Elżbieta ChojnackaZ aniołem - z dżemem w tytule. Przy użyciu fletu - dzierżąc gitarę elektryczną. Kolejny dzień 53. edycji „Warszawskiej Jesieni” - 19 września - upłynął pod znakiem dwóch koncertów o odmiennym charakterze.

Artyzm - nie zabrakło go w muzyce płynącej ze sceny Uniwersytetu Muzycznego Fryderyka Chopina. Taka refleksja mogła zrodzić się już po wysłuchaniu Klave Pawła Mykietyna. Gorzkie brzmienie klawesynu (Elżbieta Chojnacka) w połączeniu z kwaśnymi dźwiękami orkiestry (AUKSO pod dyrekcją Marka Mosia) stworzyły smak, w jakim gustują prawdziwi koneserzy.
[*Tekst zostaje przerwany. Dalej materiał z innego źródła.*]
(* ===== verification/Prelude.v ===== *)
(** * Harsha's Amazing Call Center: a verification library

    The program runs long voice calls in which a language model acts through tools.
    What the model may do, say and be taken to have said is decided by deterministic
    kernels under src/web/lib, and these are what this library models and verifies.

    ** The program's parts and the files that model them

    - Call flows (flow.ts). A flow is a graph of nodes with nested steps, tool
      policies, output bindings and bound arguments. [Flow] has the data types, the
      structural schema and the queries; [FlowValidate] the validator
      [validateAgentFlow] and the normaliser [normalizeFlow]; [Graph] the queue loop of
      its reachability checks.
    - The flow runtime (flow-runtime.ts). The execution state of one call: active step,
      completed steps, attempts, outputs, capability epoch and the ledger of action
      receipts. [FlowRuntime] has every operation (select a topic, enter and complete a
      step, reserve, dispatch, settle, reconcile an action); [FlowSchema] the schema a
      stored state is parsed with.
    - The action policy kernel (action-policy-kernel.ts). Declarative policies that
      decide before and after a dispatch: [ActionPolicy].
    - The conversation kernel (conversation-kernel.ts). A hash-chained event log, the
      state folded from it (facts, goals, commitments, workers, deliveries) and the
      byte-bounded context shown to the model: [Conversation].
    - The mission runtime (mission-runtime.ts). Goals on a focus stack, facts,
      obligations and actions that are proposed, confirmed and settled: [Mission];
      [MissionGraph] is the search for dependency cycles of a definition.
    - The conversation program (conversation-program/schema.ts, reducer.ts). The event log
      of the second runtime: facts, goals with their capability frontier, reserved actions
      and receipts, workers, flow checkpoints, obligations and what was heard: [Program].
    - The turn contract (runtime-control/turn-contract.ts, canonical.ts). What the model
      may do and claim in the next turn, as a canonical payload with a hash that the host
      retains: [TurnContract].
    - The audibility ledger (audibility-v2/ledger.ts). What was generated, released and
      heard of every spoken response, and the grants of terminal claims: [SampleRanges]
      (sets of samples as ranges) and [Audibility] (events, reducer, evidence).
    - The governed effect runtime (governed-effect-runtime/types.ts, coordinator.ts). The
      coordinator that takes a proposed action through policy, reservation, the dispatch
      boundary, dispatch and settlement, and reconciles effects in doubt: [Governed]. Its
      asynchronous methods are programs of awaited calls; [GovernedSystem] interleaves any
      number of them over a store known by its contract (the class [EffectStoreLaws]), with
      lost answers, crashes and outside changes. [DeterministicStore] is the in-memory store
      (benchmark/v2/stress/effect-store.ts), an instance of that contract.
    - The second runtime's coordinator (hacc-runtime-v2/coordinator.ts, types.ts). It joins
      the conversation program, the ledger, the contract and the governed effect runtime:
      every request is a transaction on the snapshot of one conversation, bound to the hash
      of its contract: [HaccRuntime]. The contract projector is a parameter; the store runs
      a transaction once, under a lease, and publishes what it returns.
    - The audible state of a realtime session (realtime/audibility.ts). The first runtime's
      record, in milliseconds, of what was generated, queued and played of every response
      and what the provider keeps of it, with the scores of that divergence and the decision
      to commit consequential spans as heard: [RealtimeAudibility]. Fractions and weights are
      exact rationals; the locale order of span ids is a parameter.
    - Tool schemas (voice-tools/schema.ts). The normal form that the schemas of tools are
      pinned in, bounds on values of providers and integrations, and the digests that bind
      definitions and a call's catalogue: [VoiceToolSchema]. The Ajv validator is the class
      [VoiceToolSchema.Ajv]; values are plain JSON trees.
    - Action reconciliation (action-reconciliation.ts). Contracts that say which read-only
      query proves that an action whose response was lost was committed or is absent:
      [ActionReconciliation], on the receipts of [FlowRuntime] and the schemas of
      [VoiceToolSchema]. The module's caches are explicit state: a schema object is an
      identity with a content.
    - The outbound speech gate (realtime/outbound-speech-gate.ts). Generated audio is held
      until its response has ended and the evidence of what it says has passed the policy:
      [SpeechGate]. Finalising a response is asynchronous; its continuation at each await is a
      [Stage], and other operations run in between. The Unicode tables and the digest are the
      classes [UnicodeTables] and [Digest].
    - Voice workers (voice-workers/schema.ts, capability-manifest.ts, conversation-adapter.ts,
      coordinator.ts, store-coordinator-backend.ts). Long-running read-only work beside the
      call. [VoiceWorkers]: what a worker is spawned with and reports, the derived read-only
      authority, and both as conversation events. [VoiceWorkerCoordinator]: five operations
      under authority receipts and a journal of idempotency keys, as a [System] of
      interleaved tasks whose [Stage] says which answer each waits for. [VoiceWorkerBackend]:
      the effects of these operations on the store and the host, whose answers are a [World].
      Formats of texts (instants, UUIDs, URLs) are the class [VoiceWorkers.Formats].
    - Shared language: [JsValue] (values, number and string rendering, UTF-8 length),
      [JsText] (the renderings are injective), [Canonical] ([canonicalJson],
      [hashFlowValue]), [JsDate] (canonical ISO instants), [Doubles] (binary64 numbers, for
      durations that are quotients).

    The kernels share the canonical encoder and the hash; the validator's promise to the
    runtime is the class [FlowProps.FlowOk]; checkpoints of the flow state enter the
    conversation log and the conversation program as events; claims of a turn contract are
    backed by receipts, and the audibility ledger releases a claim only with a grant that
    names the contract; the governed effect coordinator asks the policy kernel before and
    after every dispatch; worker results enter the conversation log as deliveries; the second
    runtime calls all of these, and its theorems are proved from theirs.

    ** How code is represented

    A JS string is a list of UTF-16 code units; an object used as a map or a [Map] is an
    insertion-ordered association list ([obj]), and reading a property that may be
    inherited from [Object.prototype] is [get_property]. Finite numbers are the decimals
    that [Number::toString] prints; counters and sample positions are integers with the
    safe-integer tests of the source; durations in milliseconds that the source divides are
    its binary64 numbers, rounded at every operation. Operations that throw or return an error are functions
    into [result]; error texts are shortened. The clock, [randomUUID] and the verifiers that
    the host injects are arguments. SHA-256 is the class [Sha256] (a function whose values
    are 64 lower-case hexadecimal digits). A theorem that relies on hashes identifying content
    concludes with the content or with a collision; where digests are assumed to be digits,
    it names the two texts that collide.

    Histories of a component are runs of its operations with any arguments that the code
    accepts. Where a caller's discipline matters (a failed action settled without a result,
    a detour only to a goal that is not suspended), the theorem says what holds without it,
    and what the discipline adds.

    ** What the theorems show

    - [Canonical]: equal hashes mean equal content.
    - [FlowInvariant], [FlowSafety]: which reachable execution states satisfy the schema they
      are stored with, exactly, and that all those of disciplined callers do;
      the receipt ledger is a state machine; actions are dispatched at most once; limits,
      idempotency, retries and authority epochs hold in every reachable state; outputs and
      bound arguments are the receipts' values.
    - [FlowProps]: what validation guarantees, exactness of the reachability check,
      soundness of normalisation.
    - [ActionPolicyProps]: deny by default, actions allowed exactly when every condition of the
      policy holds on fresh facts and a fresh confirmation, confirmations bound to one
      proposal, results released only under unchanged authority.
    - [ConversationLog], [ConversationState], [ConversationWorkers],
      [ConversationContext]: the log is append-only and replay-safe, its head hash commits
      to the history, the folded facts are those of the authoritative events, worker
      deliveries are accepted once and only when current, and contexts fit their budget.
    - [MissionInvariant], [MissionSafety], [MissionGraph]: reachable missions pass their own
      integrity check, unless a detour to a suspended goal ended that goal, after which no
      operation changes them; receipts and proposals correspond; authority ends with the epoch;
      successes of idempotent actions are unique; the cycle search is exact and ends.
    - [ProgramInvariant], [ProgramHistory], [ProgramSafety]: built logs verify, are in parsed
      form and absorb replays; authority
      stays with the focused goal; effects settle once; workers depend on current facts;
      history is final; when goals complete and when they no longer can.
    - [TurnContractProps], [TurnContractBinding]: when a created contract is accepted again;
      success claims are backed by receipts; an effect in doubt leaves only read-only repair;
      the retained hash binds payload and freshness. The JSON encodings of its records are
      shown to determine them through the class [JsonInj].
    - [SampleRanges], [AudibilityInvariant], [AudibilityProps]: range lists are exactly sets
      of samples; heard audio was released and released audio was generated; released claims
      were granted; sealed playback is final; the projected evidence splits the released
      audio without remainder.
    - [GovernedSystem]: in every interleaving an effect is dispatched at most once per receipt
      and per scoped idempotency key, and only with an allowance of the policy kernel for its
      content. [GovernedTrace]: the calls of one execution are bounded, an effect that may
      have happened is settled on evidence only, by its execution or by its reconciliation,
      and results are on record.
      [DeterministicStore]: the store keeps the contract, settled receipts are final and
      reconciliation claims exclusive. [GovernedReplay]: a replay changes nothing.
    - [HaccHistory], [HaccSafety]: the stored snapshot is always the one its parts compile to;
      transactions only append, and only under the present contract; effects are dispatched on
      the terms of that contract and are accounted for in the program; a terminal claim that
      was heard had been released under grants that were current in the snapshot on which the
      release was committed, or in the ledger that the conversation was started with.
    - [RealtimeAudibilityProps]: the invariant of the audible state; playback only moves forward;
      events delivered again are harmless; content is committed exactly when it was heard, on
      the evidence of the events that say so. [RealtimeAudibilityScore]: what the scores
      measure, that rates are fractions and counts add up, and that reported leaks are real.
    - [VoiceToolSchemaProps]: a schema is admitted exactly when it is portable and bounded;
      its normal form is stable; the admission digest identifies a call's authority.
    - [ActionReconciliationProps]: one proof settles one invocation, in one way.
      [ActionReconciliationCaches]: the caches cannot be observed, and an evaluation always
      returns. [ActionReconciliationPolicy]: when a query is derived, and what an accepted
      catalogue guarantees.
    - [SpeechGateProps]: what is released is what was accepted, checked on the evidence the
      policy asks for; held audio is bounded; decisions are final, and a finalisation ends
      after at most five answers.
    - [VoiceWorkersProps]: worker hashes identify content; derived authority is exactly the
      read tools; which spawns and results become conversation events.
      [VoiceWorkerCoordinatorProps]: the backend is called on current authority and once per
      idempotency key, and all operations under a key have the one answer.
      [VoiceWorkerBackendProps]: calls and outcomes stay in the scope of the authority, and
      which outcomes the coordinator accepts, by a small logic of calls and results.
    - [VoiceWorkersDemo], [VoiceToolSchemaDemo], [ActionReconciliationDemo], [SpeechGateDemo],
      [HaccDemo], [RealtimeAudibilityDemo], [GovernedDemo], [FlowDemo], [ConversationDemo],
      [MissionDemo], [ProgramDemo], [TurnContractDemo], [AudibilityDemo], [FlowFindings]: concrete runs, the witnesses of the theorems, and the
      traces on which the code departs from its intent.

    ** Fuel

    Loops that are not structural take fuel with a proof that it is enough: the queue loop
    of [Graph] gets one round per queued or unreached vertex; the binary search of
    [boundedUtf8Text] one round per code unit; the cycle search of mission definitions one
    level per goal and one more for an undeclared id; decimal digits one step per bit.

    ** Not modelled

    Of the modelled files: signed continuation tokens of missions, [conversationProgramDigest],
    [slimInstructions] and [deriveFlowActionInvocationId], which need base64, HMAC or UUID
    formatting; of the second runtime, the commit observer and the evidence tap, which only
    receive what the model computes; of the voice workers, the list of recipes, the tool pack
    and the SQL store. Of the kernels: the signed flow capability grants and the
    adapters of the first runtime. Network, database, audio and model inference (realtime
    clients, providers, MCP, telephony, PostgreSQL stores), the user interface, and the
    benchmark harness are input and output around the kernels. *)

From Stdlib Require Export ZArith NArith Bool Lia String Ascii.
From stdpp Require Export base tactics list option strings numbers sorting sets gmap.


Declare Scope hacc_scope.
Delimit Scope hacc_scope with hacc.
Open Scope hacc_scope.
Ci docenili również Si près, si loin (d’une fantaisie) Bruno Mantovaniego - kompozycję, którą należałoby właściwie oznakować etykietą „pod napięciem”, wciąż rozładowywanym i permanentnie powracającym. Emocji nie zabrakło także podczas dwóch zahaczających o metafizykę prawykonań. I już nocy nie będzie to miejsce, do którego Marcina Bortnowskiego prowadzi istota muzyki: Prawda. Z kolei Doina Rotaru w utworze L’ange avec une seule aile - V Koncercie fletowym wiodła słuchaczy drogą od ciemności ku światłu. Wędrówka przez otchłanie dźwięku pod współprzewodnictwem flecisty Mario Caroliego przyprawiła słuchaczy o co najmniej jedno skrzydło. Tym samym obyło się bez energetyzujących środków wspomagających.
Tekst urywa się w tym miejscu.